[Requirement] The answer should be one number, the count of lines in the data with "strings".

[Material for this task]
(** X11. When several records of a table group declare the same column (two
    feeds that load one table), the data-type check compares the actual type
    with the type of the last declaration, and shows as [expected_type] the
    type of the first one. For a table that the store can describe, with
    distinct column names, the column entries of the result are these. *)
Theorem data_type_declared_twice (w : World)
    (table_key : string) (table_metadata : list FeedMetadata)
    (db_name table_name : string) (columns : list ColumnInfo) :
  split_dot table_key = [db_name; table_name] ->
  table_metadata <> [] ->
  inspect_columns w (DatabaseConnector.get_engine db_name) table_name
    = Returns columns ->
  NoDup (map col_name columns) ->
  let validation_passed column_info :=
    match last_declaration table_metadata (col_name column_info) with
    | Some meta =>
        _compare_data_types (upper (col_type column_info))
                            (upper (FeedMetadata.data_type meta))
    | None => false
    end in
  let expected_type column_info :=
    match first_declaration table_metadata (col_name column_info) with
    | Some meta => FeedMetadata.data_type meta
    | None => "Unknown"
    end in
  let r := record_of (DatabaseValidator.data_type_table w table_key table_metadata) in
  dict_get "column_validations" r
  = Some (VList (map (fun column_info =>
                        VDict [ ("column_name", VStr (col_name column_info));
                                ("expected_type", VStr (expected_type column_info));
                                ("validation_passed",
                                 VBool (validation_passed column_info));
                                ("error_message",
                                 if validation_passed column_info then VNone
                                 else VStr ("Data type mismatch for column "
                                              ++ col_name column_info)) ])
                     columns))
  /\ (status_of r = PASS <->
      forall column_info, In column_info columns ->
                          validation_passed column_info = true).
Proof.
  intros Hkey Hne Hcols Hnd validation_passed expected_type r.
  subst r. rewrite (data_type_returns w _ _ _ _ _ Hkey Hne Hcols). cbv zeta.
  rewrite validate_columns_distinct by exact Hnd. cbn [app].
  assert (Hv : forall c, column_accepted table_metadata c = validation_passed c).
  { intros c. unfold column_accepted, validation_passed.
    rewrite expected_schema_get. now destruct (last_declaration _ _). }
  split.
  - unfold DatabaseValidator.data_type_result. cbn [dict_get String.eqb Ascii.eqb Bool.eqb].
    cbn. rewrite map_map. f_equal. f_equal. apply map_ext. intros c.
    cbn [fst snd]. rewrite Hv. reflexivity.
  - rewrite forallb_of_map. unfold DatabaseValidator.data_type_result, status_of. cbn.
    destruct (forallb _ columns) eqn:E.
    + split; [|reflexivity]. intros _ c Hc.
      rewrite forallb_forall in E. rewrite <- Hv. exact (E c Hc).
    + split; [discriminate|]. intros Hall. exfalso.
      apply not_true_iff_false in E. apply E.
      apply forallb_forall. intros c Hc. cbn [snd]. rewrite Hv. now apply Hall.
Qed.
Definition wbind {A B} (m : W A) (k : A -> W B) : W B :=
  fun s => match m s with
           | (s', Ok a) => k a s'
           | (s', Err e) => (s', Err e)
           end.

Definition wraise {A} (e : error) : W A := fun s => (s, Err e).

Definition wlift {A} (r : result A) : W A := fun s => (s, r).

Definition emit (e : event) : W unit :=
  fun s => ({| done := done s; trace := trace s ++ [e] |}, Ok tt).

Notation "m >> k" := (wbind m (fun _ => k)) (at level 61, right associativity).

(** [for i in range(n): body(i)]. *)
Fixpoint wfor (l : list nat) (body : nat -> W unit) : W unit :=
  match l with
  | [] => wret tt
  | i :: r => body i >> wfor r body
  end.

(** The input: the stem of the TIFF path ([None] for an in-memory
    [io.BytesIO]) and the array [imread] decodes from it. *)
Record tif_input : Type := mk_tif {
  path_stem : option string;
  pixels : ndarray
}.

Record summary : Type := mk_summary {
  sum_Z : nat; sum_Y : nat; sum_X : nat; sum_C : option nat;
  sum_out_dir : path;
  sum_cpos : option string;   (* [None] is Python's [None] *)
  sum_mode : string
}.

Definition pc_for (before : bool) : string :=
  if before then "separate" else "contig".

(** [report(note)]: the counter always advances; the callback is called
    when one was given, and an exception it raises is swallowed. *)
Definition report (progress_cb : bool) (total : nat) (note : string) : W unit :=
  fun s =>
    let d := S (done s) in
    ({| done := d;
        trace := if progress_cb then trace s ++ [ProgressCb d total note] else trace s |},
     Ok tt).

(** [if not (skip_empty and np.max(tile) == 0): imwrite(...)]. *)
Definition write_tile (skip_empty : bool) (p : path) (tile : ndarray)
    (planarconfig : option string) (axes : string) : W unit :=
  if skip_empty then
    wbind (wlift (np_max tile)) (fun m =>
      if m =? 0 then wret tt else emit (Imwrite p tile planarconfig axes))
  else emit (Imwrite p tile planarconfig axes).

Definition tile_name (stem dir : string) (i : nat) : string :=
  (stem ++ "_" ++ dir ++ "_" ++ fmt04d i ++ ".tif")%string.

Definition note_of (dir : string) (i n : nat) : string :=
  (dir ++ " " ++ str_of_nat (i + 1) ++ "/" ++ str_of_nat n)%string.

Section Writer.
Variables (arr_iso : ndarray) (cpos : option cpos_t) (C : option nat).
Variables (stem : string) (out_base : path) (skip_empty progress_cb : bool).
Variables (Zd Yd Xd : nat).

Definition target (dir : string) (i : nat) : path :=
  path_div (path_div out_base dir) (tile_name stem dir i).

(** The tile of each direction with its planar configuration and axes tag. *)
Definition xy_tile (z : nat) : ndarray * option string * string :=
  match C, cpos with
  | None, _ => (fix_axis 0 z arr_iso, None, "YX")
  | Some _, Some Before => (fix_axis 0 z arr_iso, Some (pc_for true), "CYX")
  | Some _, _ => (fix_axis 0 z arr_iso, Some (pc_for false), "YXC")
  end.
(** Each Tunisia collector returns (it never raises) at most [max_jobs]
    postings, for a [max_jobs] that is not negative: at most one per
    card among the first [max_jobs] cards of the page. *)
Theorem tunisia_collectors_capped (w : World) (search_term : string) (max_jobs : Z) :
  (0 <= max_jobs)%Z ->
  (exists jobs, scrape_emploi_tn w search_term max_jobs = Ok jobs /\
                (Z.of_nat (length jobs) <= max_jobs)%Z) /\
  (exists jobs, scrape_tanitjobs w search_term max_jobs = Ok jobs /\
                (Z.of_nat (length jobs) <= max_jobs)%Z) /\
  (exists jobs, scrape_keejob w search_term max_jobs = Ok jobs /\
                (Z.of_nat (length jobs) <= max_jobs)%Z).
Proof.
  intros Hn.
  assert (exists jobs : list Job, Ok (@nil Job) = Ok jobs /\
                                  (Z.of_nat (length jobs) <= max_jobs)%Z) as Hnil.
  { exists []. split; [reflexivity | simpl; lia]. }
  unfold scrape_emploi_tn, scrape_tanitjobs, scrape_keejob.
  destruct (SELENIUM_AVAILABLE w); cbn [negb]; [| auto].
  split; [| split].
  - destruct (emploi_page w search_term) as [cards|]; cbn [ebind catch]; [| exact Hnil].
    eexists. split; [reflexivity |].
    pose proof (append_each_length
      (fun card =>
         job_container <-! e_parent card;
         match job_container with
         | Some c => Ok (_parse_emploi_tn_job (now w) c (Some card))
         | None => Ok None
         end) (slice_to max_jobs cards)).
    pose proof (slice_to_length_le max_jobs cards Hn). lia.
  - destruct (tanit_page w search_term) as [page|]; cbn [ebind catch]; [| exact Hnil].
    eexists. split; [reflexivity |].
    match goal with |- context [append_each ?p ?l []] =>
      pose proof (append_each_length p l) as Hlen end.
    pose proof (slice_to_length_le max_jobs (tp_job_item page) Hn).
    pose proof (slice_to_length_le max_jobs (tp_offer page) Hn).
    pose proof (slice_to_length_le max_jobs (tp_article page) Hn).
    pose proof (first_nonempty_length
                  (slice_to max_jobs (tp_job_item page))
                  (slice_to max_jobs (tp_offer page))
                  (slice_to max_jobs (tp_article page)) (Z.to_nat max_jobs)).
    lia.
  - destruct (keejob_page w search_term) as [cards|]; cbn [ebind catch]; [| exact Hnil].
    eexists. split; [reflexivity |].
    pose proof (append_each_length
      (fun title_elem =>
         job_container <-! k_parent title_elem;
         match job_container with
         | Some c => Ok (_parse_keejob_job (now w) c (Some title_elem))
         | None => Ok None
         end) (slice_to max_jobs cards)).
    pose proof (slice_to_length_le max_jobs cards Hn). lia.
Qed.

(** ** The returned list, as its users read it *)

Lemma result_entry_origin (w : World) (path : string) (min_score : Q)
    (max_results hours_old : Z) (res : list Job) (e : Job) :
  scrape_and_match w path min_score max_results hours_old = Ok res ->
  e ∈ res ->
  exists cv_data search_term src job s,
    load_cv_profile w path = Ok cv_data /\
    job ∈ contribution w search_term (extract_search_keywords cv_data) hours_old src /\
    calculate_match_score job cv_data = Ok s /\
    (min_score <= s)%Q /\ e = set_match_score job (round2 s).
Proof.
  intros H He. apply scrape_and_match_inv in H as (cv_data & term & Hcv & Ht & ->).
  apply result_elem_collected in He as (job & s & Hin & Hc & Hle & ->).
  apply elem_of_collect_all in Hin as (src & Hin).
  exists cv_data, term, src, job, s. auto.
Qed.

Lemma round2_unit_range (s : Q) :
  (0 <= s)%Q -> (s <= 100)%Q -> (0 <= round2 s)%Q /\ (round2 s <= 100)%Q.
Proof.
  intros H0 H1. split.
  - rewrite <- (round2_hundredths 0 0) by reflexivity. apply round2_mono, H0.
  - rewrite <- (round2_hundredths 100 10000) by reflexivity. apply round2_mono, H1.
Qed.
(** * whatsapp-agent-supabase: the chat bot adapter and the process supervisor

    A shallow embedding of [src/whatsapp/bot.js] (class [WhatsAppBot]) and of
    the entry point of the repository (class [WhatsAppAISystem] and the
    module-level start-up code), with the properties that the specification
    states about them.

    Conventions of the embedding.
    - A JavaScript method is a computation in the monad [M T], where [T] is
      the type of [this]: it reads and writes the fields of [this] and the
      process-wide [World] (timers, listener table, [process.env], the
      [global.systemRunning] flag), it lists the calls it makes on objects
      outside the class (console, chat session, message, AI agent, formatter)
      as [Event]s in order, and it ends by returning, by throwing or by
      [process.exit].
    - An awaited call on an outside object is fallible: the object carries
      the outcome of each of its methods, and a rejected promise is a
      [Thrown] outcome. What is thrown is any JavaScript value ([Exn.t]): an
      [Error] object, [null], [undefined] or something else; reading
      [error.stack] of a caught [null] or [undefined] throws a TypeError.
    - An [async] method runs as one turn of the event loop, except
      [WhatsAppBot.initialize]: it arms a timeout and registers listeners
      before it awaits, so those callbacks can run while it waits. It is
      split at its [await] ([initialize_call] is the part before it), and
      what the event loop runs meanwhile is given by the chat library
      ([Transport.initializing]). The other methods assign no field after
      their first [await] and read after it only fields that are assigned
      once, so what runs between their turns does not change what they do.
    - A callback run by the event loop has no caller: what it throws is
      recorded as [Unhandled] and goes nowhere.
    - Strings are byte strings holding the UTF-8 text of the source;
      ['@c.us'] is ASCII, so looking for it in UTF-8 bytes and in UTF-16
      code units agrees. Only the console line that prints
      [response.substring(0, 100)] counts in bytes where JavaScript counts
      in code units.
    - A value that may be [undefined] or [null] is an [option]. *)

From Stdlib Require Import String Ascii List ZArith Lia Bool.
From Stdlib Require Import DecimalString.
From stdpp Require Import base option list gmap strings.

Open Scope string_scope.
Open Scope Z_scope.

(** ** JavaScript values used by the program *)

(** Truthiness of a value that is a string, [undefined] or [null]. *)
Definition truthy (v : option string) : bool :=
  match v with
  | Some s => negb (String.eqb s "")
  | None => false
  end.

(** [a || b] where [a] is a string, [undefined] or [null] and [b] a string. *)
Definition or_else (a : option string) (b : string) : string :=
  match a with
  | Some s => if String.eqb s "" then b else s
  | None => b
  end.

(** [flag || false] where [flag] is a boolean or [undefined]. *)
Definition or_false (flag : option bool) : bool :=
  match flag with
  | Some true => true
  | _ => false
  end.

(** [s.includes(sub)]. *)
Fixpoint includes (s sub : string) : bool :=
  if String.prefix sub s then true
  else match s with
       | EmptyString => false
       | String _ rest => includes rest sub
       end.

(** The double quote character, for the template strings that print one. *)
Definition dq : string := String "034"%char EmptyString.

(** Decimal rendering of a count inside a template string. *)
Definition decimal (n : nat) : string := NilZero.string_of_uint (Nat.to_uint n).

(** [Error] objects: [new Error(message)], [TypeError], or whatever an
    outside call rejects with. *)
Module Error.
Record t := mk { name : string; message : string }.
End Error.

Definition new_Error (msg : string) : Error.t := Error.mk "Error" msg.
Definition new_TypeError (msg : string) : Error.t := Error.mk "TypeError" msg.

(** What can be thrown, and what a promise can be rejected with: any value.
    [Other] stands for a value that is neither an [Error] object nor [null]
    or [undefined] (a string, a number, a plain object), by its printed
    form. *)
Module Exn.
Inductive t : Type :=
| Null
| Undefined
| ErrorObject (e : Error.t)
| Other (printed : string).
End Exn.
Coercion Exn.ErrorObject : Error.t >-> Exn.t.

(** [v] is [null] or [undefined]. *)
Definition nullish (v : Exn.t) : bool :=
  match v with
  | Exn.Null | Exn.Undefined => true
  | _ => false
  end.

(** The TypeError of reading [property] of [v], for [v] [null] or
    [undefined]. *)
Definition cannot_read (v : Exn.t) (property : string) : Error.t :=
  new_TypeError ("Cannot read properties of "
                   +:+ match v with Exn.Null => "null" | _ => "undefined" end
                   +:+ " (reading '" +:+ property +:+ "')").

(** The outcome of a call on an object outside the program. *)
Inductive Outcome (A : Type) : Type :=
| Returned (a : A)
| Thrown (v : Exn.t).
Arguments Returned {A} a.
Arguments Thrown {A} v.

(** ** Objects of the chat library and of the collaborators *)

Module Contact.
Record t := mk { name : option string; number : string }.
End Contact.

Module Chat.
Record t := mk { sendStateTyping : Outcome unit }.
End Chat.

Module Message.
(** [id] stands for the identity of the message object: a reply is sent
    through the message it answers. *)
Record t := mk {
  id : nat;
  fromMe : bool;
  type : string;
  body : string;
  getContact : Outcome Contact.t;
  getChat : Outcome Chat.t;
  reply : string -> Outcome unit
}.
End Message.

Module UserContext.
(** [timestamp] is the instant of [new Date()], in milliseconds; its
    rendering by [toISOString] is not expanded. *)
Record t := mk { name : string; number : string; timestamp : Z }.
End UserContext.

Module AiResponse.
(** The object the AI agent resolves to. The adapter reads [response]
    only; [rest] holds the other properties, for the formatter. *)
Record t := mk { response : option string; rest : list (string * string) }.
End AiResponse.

[Response below] 3